**EXERCISE REQUIREMENTS**:
Reproduce, without any change, the span of lines from the opening of the records below to the line containing "rd_step := step", inclusive.

Saved entries
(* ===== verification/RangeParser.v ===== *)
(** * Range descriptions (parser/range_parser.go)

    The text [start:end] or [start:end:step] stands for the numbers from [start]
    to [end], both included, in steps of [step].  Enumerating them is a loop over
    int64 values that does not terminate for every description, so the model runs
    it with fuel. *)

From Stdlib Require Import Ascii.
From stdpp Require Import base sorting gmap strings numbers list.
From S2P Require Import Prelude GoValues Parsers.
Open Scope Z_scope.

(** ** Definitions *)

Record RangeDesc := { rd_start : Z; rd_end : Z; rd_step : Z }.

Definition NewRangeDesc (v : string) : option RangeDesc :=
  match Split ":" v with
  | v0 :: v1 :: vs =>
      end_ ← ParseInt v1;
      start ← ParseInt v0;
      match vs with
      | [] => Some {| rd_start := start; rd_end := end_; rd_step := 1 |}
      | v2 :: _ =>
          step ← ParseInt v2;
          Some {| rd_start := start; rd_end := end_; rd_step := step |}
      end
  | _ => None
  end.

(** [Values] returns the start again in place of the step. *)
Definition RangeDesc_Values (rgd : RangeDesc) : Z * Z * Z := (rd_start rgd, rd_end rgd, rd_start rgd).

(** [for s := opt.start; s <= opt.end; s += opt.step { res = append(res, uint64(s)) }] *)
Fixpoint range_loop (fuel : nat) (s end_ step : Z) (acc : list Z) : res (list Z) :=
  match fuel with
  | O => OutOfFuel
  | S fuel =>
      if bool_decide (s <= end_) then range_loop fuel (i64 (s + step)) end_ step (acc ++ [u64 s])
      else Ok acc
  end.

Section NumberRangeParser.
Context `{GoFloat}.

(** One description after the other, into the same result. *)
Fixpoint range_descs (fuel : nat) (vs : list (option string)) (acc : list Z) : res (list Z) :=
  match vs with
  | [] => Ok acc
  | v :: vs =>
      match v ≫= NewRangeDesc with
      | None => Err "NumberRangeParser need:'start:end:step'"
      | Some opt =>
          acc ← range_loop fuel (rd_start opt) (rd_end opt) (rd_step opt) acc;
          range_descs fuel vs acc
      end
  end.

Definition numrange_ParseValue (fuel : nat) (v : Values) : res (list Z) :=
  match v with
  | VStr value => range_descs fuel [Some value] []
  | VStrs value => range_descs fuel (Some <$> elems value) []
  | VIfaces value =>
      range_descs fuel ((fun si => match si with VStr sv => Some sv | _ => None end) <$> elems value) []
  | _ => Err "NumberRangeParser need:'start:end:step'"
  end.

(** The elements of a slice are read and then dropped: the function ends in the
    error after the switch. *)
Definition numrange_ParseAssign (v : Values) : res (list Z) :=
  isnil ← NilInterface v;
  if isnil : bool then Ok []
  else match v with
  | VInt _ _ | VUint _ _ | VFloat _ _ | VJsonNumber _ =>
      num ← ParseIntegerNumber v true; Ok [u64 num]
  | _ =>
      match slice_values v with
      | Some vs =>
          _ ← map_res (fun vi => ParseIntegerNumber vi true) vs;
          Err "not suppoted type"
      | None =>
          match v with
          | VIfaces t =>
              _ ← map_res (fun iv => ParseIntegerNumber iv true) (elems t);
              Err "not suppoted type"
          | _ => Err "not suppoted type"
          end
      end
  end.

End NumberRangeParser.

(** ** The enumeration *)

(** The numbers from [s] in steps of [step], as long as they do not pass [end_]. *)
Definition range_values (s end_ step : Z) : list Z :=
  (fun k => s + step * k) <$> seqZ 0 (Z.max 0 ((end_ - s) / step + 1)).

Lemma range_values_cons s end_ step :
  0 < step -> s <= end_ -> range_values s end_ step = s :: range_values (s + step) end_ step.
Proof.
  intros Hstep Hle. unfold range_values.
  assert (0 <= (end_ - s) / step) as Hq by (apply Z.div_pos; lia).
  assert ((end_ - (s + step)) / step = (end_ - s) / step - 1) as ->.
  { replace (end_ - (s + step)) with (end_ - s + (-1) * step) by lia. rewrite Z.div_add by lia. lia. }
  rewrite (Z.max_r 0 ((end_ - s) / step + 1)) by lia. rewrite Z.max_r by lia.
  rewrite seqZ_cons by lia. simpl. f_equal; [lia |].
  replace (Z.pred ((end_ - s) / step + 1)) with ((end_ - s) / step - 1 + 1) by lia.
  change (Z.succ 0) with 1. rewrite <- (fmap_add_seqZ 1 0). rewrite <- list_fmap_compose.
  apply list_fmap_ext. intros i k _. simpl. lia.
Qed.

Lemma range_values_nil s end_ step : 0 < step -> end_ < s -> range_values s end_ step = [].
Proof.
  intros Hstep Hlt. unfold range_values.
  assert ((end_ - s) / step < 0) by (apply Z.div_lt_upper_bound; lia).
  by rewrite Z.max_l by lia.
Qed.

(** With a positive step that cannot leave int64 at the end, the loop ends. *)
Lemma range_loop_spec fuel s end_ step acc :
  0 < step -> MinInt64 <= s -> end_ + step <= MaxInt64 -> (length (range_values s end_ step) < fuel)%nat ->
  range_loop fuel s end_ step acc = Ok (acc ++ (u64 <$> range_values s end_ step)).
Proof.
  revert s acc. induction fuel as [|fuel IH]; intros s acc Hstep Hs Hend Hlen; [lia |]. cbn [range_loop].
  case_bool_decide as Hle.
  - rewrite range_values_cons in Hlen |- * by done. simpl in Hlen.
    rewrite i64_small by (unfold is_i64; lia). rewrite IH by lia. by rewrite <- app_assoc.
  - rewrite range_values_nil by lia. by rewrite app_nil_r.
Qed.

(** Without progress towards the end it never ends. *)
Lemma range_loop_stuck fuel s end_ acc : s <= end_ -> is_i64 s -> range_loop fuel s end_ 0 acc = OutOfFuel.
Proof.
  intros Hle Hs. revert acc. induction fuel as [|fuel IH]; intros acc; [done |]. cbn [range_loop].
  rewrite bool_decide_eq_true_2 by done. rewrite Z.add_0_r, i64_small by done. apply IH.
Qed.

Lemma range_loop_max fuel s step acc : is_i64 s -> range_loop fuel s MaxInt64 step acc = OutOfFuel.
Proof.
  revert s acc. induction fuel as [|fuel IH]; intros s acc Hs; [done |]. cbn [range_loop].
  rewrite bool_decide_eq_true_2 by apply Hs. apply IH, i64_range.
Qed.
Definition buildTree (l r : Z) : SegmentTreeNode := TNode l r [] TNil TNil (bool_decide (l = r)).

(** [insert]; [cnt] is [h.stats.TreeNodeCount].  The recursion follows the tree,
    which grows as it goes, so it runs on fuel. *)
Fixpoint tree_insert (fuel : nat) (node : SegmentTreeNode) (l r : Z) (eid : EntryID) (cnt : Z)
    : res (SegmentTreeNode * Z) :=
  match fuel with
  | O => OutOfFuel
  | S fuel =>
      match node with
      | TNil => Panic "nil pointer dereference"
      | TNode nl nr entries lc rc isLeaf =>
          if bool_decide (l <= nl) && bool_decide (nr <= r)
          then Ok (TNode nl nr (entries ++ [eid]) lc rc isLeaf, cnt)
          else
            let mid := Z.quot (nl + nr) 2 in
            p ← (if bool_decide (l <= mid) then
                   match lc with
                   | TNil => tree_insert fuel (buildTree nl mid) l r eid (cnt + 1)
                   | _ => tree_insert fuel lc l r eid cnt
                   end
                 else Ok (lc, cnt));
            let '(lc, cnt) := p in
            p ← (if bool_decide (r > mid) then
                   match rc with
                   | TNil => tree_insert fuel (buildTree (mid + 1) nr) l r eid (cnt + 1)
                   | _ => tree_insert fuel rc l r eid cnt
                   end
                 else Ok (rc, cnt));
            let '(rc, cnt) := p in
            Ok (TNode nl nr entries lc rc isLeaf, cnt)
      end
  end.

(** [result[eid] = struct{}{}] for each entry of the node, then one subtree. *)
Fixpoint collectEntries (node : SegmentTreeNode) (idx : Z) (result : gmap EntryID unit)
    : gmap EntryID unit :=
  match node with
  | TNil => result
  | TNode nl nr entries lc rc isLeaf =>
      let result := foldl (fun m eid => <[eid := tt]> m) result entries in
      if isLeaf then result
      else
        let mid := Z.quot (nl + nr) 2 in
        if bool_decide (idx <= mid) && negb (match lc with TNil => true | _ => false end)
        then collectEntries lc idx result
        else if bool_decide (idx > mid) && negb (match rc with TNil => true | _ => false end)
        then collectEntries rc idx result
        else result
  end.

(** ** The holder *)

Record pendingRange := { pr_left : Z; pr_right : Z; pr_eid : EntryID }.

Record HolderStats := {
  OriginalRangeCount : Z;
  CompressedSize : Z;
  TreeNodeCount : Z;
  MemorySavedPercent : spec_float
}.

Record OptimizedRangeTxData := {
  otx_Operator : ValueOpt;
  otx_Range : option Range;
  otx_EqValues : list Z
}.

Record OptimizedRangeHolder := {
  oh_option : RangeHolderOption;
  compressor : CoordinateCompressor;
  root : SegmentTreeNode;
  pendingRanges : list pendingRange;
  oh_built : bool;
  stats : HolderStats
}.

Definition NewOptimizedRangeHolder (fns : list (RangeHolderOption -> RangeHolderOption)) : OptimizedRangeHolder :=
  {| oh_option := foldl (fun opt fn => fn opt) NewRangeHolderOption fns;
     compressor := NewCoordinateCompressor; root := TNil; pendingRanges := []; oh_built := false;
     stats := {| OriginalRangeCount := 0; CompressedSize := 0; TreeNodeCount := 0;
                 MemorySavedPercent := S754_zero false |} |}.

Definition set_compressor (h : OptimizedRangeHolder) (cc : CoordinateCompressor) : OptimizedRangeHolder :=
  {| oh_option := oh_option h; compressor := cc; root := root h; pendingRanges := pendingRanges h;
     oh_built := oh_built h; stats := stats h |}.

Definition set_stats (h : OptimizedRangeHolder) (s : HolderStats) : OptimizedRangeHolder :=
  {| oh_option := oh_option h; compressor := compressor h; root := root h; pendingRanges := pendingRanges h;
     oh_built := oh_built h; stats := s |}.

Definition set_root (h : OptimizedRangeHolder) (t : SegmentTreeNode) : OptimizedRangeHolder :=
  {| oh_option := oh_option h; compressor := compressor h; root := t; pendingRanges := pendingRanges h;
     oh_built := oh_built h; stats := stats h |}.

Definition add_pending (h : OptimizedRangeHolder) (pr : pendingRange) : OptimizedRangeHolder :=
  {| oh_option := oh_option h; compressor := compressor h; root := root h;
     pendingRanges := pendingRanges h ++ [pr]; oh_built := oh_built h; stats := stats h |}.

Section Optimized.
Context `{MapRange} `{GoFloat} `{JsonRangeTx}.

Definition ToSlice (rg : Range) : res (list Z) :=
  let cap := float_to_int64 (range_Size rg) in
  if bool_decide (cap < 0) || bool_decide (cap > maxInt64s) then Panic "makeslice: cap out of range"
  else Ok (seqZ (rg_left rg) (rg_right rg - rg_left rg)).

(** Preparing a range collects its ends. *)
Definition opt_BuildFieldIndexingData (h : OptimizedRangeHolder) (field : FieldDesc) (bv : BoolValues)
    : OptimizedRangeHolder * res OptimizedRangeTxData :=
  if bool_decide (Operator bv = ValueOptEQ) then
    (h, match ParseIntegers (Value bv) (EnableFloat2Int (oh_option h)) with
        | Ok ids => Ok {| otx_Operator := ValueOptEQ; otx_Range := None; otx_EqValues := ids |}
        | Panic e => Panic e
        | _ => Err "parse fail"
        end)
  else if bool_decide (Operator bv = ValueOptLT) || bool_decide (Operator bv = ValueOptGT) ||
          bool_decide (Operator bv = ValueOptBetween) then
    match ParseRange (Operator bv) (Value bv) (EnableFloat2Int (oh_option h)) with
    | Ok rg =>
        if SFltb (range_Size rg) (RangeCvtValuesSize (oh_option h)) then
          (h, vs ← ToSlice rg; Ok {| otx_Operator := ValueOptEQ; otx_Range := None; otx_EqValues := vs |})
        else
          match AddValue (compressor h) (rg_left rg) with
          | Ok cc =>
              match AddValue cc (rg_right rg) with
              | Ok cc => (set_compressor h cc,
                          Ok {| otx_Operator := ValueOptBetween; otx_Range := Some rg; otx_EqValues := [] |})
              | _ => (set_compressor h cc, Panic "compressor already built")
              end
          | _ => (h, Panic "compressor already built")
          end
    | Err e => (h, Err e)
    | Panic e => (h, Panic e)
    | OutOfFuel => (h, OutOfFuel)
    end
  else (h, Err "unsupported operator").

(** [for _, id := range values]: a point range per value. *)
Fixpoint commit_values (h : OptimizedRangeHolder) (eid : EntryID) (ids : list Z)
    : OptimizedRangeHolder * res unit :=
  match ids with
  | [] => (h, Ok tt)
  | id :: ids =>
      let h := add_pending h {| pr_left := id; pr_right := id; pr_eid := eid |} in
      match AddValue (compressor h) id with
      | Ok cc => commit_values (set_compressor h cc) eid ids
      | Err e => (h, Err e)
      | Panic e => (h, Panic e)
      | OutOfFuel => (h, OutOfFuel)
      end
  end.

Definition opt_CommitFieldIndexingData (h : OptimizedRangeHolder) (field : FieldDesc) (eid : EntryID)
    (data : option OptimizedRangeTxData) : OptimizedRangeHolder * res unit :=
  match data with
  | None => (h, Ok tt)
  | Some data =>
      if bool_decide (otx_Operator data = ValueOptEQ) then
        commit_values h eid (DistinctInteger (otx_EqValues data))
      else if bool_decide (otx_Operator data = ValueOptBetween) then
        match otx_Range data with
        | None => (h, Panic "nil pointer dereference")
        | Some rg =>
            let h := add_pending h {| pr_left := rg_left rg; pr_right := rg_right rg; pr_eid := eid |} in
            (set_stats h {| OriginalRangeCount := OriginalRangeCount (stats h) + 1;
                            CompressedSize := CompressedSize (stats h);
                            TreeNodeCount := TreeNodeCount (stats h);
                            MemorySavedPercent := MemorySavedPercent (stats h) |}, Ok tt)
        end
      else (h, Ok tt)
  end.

**ANSWER TO THIS PROBLEM**:
(* ===== verification/RangeParser.v ===== *)
(** * Range descriptions (parser/range_parser.go)

    The text [start:end] or [start:end:step] stands for the numbers from [start]
    to [end], both included, in steps of [step].  Enumerating them is a loop over
    int64 values that does not terminate for every description, so the model runs
    it with fuel. *)

From Stdlib Require Import Ascii.
From stdpp Require Import base sorting gmap strings numbers list.
From S2P Require Import Prelude GoValues Parsers.
Open Scope Z_scope.

(** ** Definitions *)

Record RangeDesc := { rd_start : Z; rd_end : Z; rd_step : Z }.

Definition NewRangeDesc (v : string) : option RangeDesc :=
  match Split ":" v with
  | v0 :: v1 :: vs =>
      end_ ← ParseInt v1;
      start ← ParseInt v0;
      match vs with
      | [] => Some {| rd_start := start; rd_end := end_; rd_step := 1 |}
      | v2 :: _ =>
          step ← ParseInt v2;
          Some {| rd_start := start; rd_end := end_; rd_step := step |}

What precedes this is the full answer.